TASK DIRECTIONS: Exactly and in full, give the records again.

MATERIAL PROVIDED:
++++++++++

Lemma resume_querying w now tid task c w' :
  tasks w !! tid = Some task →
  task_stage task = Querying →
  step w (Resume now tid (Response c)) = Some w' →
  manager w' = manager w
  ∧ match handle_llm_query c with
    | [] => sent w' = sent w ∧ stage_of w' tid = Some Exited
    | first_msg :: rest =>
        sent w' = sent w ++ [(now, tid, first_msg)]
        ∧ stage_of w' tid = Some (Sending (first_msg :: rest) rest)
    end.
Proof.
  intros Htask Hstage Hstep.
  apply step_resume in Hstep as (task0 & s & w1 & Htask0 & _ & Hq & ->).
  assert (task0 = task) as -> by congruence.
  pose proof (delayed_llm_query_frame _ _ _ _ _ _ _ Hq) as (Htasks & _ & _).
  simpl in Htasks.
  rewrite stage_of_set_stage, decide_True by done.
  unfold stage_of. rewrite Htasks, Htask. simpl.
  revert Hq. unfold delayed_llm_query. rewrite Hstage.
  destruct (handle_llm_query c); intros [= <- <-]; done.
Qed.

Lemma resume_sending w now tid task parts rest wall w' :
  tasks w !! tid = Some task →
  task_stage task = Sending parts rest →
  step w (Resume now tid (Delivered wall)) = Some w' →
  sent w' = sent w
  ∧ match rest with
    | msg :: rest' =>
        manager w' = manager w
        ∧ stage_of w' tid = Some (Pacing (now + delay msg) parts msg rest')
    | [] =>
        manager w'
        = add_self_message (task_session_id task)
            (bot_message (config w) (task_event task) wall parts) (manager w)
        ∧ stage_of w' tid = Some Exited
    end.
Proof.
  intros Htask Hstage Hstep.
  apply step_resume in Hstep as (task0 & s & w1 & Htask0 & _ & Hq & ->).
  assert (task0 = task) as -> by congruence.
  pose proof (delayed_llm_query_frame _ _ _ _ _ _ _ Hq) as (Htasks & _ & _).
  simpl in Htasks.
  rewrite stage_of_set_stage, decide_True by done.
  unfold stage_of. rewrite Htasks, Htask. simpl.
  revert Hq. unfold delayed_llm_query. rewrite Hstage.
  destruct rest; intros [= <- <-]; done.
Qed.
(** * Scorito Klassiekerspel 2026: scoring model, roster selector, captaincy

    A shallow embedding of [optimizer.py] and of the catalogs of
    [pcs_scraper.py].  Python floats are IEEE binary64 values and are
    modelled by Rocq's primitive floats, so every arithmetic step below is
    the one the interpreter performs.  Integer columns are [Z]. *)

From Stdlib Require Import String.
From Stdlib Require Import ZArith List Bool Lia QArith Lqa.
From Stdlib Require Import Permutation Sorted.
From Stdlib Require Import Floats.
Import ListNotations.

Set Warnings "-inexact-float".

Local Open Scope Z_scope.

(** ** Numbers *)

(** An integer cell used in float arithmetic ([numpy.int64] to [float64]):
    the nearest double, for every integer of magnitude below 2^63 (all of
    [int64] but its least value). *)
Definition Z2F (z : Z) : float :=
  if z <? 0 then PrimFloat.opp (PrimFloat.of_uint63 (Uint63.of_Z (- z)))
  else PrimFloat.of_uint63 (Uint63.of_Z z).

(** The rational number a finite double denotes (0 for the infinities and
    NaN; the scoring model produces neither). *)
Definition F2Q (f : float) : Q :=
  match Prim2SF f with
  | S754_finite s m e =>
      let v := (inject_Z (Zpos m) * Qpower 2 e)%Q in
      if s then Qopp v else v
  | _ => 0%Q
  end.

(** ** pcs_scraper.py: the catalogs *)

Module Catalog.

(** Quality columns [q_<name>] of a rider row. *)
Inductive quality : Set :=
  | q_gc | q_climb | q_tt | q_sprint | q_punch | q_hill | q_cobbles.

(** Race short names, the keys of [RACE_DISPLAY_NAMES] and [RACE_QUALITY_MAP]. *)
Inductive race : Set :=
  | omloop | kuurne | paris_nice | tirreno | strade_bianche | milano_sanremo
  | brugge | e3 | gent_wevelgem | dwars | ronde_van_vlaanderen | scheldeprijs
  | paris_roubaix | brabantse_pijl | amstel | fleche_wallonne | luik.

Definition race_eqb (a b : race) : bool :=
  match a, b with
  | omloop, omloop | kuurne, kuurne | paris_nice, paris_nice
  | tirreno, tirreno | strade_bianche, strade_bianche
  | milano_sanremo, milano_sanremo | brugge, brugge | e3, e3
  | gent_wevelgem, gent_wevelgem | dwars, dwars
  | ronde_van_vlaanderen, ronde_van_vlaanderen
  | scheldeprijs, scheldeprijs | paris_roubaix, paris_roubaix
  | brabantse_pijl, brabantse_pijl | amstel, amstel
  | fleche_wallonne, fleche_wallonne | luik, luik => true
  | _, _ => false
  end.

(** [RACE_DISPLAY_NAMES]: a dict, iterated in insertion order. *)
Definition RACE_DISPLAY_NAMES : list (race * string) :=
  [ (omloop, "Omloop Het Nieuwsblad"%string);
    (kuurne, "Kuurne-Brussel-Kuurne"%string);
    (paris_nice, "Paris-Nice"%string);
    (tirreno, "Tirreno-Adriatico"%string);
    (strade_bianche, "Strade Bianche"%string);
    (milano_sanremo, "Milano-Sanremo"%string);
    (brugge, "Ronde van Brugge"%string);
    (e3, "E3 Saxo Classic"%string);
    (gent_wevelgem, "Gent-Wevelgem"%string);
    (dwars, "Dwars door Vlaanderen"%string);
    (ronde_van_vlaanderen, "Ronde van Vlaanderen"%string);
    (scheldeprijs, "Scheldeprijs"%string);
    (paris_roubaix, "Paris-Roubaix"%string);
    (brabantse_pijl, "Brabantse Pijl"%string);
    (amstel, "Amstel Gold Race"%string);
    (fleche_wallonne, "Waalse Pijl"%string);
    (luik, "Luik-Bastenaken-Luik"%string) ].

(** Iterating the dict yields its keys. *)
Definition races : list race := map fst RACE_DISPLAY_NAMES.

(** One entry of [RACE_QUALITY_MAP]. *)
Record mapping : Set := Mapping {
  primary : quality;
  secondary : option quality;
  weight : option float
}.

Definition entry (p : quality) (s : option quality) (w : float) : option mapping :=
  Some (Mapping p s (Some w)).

++++++++++

TASK RESULT:
Lemma resume_querying w now tid task c w' :
  tasks w !! tid = Some task →
  task_stage task = Querying →
  step w (Resume now tid (Response c)) = Some w' →
  manager w' = manager w
  ∧ match handle_llm_query c with
    | [] => sent w' = sent w ∧ stage_of w' tid = Some Exited
    | first_msg :: rest =>
        sent w' = sent w ++ [(now, tid, first_msg)]
        ∧ stage_of w' tid = Some (Sending (first_msg :: rest) rest)
    end.
Proof.
  intros Htask Hstage Hstep.
  apply step_resume in Hstep as (task0 & s & w1 & Htask0 & _ & Hq & ->).
  assert (task0 = task) as -> by congruence.
  pose proof (delayed_llm_query_frame _ _ _ _ _ _ _ Hq) as (Htasks & _ & _).
  simpl in Htasks.
  rewrite stage_of_set_stage, decide_True by done.
  unfold stage_of. rewrite Htasks, Htask. simpl.
  revert Hq. unfold delayed_llm_query. rewrite Hstage.
  destruct (handle_llm_query c); intros [= <- <-]; done.
Qed.

Lemma resume_sending w now tid task parts rest wall w' :
  tasks w !! tid = Some task →
  task_stage task = Sending parts rest →
  step w (Resume now tid (Delivered wall)) = Some w' →
  sent w' = sent w
  ∧ match rest with
    | msg :: rest' =>
        manager w' = manager w
        ∧ stage_of w' tid = Some (Pacing (now + delay msg) parts msg rest')
    | [] =>
        manager w'
        = add_self_message (task_session_id task)
            (bot_message (config w) (task_event task) wall parts) (manager w)
        ∧ stage_of w' tid = Some Exited
    end.
Proof.
  intros Htask Hstage Hstep.
  apply step_resume in Hstep as (task0 & s & w1 & Htask0 & _ & Hq & ->).
  assert (task0 = task) as -> by congruence.
  pose proof (delayed_llm_query_frame _ _ _ _ _ _ _ Hq) as (Htasks & _ & _).
  simpl in Htasks.
  rewrite stage_of_set_stage, decide_True by done.
  unfold stage_of. rewrite Htasks, Htask. simpl.
  revert Hq. unfold delayed_llm_query. rewrite Hstage.
  destruct rest; intros [= <- <-]; done.
Qed.
(** * Scorito Klassiekerspel 2026: scoring model, roster selector, captaincy

    A shallow embedding of [optimizer.py] and of the catalogs of
    [pcs_scraper.py].  Python floats are IEEE binary64 values and are
    modelled by Rocq's primitive floats, so every arithmetic step below is
    the one the interpreter performs.  Integer columns are [Z]. *)

From Stdlib Require Import String.
From Stdlib Require Import ZArith List Bool Lia QArith Lqa.
From Stdlib Require Import Permutation Sorted.
From Stdlib Require Import Floats.
Import ListNotations.

Set Warnings "-inexact-float".

Local Open Scope Z_scope.

(** ** Numbers *)

(** An integer cell used in float arithmetic ([numpy.int64] to [float64]):
    the nearest double, for every integer of magnitude below 2^63 (all of
    [int64] but its least value). *)
Definition Z2F (z : Z) : float :=
  if z <? 0 then PrimFloat.opp (PrimFloat.of_uint63 (Uint63.of_Z (- z)))
  else PrimFloat.of_uint63 (Uint63.of_Z z).

(** The rational number a finite double denotes (0 for the infinities and
    NaN; the scoring model produces neither). *)
Definition F2Q (f : float) : Q :=
  match Prim2SF f with
  | S754_finite s m e =>
      let v := (inject_Z (Zpos m) * Qpower 2 e)%Q in
      if s then Qopp v else v
  | _ => 0%Q
  end.

(** ** pcs_scraper.py: the catalogs *)

Module Catalog.

(** Quality columns [q_<name>] of a rider row. *)
Inductive quality : Set :=
  | q_gc | q_climb | q_tt | q_sprint | q_punch | q_hill | q_cobbles.

(** Race short names, the keys of [RACE_DISPLAY_NAMES] and [RACE_QUALITY_MAP]. *)
Inductive race : Set :=
  | omloop | kuurne | paris_nice | tirreno | strade_bianche | milano_sanremo
  | brugge | e3 | gent_wevelgem | dwars | ronde_van_vlaanderen | scheldeprijs
  | paris_roubaix | brabantse_pijl | amstel | fleche_wallonne | luik.

Definition race_eqb (a b : race) : bool :=
  match a, b with
  | omloop, omloop | kuurne, kuurne | paris_nice, paris_nice
  | tirreno, tirreno | strade_bianche, strade_bianche
  | milano_sanremo, milano_sanremo | brugge, brugge | e3, e3
  | gent_wevelgem, gent_wevelgem | dwars, dwars
  | ronde_van_vlaanderen, ronde_van_vlaanderen
  | scheldeprijs, scheldeprijs | paris_roubaix, paris_roubaix
  | brabantse_pijl, brabantse_pijl | amstel, amstel
  | fleche_wallonne, fleche_wallonne | luik, luik => true
  | _, _ => false
  end.

(** [RACE_DISPLAY_NAMES]: a dict, iterated in insertion order. *)
Definition RACE_DISPLAY_NAMES : list (race * string) :=
  [ (omloop, "Omloop Het Nieuwsblad"%string);
    (kuurne, "Kuurne-Brussel-Kuurne"%string);
    (paris_nice, "Paris-Nice"%string);
    (tirreno, "Tirreno-Adriatico"%string);
    (strade_bianche, "Strade Bianche"%string);
    (milano_sanremo, "Milano-Sanremo"%string);
    (brugge, "Ronde van Brugge"%string);
    (e3, "E3 Saxo Classic"%string);
    (gent_wevelgem, "Gent-Wevelgem"%string);
    (dwars, "Dwars door Vlaanderen"%string);
    (ronde_van_vlaanderen, "Ronde van Vlaanderen"%string);
    (scheldeprijs, "Scheldeprijs"%string);
    (paris_roubaix, "Paris-Roubaix"%string);
    (brabantse_pijl, "Brabantse Pijl"%string);
    (amstel, "Amstel Gold Race"%string);
    (fleche_wallonne, "Waalse Pijl"%string);
    (luik, "Luik-Bastenaken-Luik"%string) ].

(** Iterating the dict yields its keys. *)
Definition races : list race := map fst RACE_DISPLAY_NAMES.

(** One entry of [RACE_QUALITY_MAP]. *)
Record mapping : Set := Mapping {
  primary : quality;
  secondary : option quality;
  weight : option float
}.

Definition entry (p : quality) (s : option quality) (w : float) : option mapping :=
  Some (Mapping p s (Some w)).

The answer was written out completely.